[[ Data extract, beginning ]]

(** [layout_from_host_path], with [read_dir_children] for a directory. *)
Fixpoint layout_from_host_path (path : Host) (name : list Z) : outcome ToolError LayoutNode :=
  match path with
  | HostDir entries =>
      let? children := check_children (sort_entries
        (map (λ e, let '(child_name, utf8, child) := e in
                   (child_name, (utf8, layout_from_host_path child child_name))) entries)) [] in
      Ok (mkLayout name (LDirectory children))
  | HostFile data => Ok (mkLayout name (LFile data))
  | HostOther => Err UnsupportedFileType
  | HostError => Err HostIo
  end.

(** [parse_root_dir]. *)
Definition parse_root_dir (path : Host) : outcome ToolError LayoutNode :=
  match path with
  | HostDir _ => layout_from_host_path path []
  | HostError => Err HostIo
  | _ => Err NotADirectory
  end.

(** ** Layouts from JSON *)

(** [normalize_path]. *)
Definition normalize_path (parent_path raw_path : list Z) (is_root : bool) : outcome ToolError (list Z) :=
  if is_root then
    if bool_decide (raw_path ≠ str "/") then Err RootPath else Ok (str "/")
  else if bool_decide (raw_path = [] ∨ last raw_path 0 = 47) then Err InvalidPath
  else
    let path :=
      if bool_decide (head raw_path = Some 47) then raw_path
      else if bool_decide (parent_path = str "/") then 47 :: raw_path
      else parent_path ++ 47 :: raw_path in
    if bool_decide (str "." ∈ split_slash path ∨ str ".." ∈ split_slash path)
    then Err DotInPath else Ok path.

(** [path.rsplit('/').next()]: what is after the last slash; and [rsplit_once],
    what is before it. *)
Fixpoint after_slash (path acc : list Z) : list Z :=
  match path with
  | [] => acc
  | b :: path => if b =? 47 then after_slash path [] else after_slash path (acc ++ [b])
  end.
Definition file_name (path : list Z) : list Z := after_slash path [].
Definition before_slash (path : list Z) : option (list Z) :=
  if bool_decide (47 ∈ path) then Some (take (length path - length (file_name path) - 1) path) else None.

[[ Data extract, end ]]
[[ Data extract, beginning ]]

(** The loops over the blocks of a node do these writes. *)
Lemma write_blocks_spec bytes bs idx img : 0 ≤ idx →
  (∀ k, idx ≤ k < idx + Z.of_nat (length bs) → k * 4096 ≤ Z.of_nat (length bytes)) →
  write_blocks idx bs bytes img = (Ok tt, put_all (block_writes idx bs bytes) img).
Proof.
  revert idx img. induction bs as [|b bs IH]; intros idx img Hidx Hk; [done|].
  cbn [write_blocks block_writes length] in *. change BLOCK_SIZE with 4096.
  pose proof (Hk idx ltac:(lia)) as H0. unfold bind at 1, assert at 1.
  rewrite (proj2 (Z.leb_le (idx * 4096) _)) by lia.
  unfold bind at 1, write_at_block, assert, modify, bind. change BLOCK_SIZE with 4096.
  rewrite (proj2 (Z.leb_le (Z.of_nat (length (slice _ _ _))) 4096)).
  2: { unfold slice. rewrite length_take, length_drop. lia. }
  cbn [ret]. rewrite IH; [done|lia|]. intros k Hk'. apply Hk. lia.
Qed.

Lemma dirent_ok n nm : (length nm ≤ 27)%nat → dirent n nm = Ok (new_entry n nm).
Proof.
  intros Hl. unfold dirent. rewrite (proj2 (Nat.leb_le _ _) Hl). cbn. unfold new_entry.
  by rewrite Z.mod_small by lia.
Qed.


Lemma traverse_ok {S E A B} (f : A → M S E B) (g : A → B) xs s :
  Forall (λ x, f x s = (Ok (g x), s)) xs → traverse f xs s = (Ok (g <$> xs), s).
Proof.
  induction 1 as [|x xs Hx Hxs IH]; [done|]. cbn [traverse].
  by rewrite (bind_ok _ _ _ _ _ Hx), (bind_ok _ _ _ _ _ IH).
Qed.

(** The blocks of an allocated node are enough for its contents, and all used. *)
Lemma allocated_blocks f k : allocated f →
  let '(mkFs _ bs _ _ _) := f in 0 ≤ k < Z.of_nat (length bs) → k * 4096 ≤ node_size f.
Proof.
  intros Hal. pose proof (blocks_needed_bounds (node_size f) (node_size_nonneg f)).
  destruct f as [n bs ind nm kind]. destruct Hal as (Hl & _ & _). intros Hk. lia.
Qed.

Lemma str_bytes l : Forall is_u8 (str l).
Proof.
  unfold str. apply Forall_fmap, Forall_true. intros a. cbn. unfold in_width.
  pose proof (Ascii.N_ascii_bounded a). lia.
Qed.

[[ Data extract, end ]]

Work to complete:
The lines to copy are those in the records above containing the word "allocated".

Reply:
(** The blocks of an allocated node are enough for its contents, and all used. *)
Lemma allocated_blocks f k : allocated f →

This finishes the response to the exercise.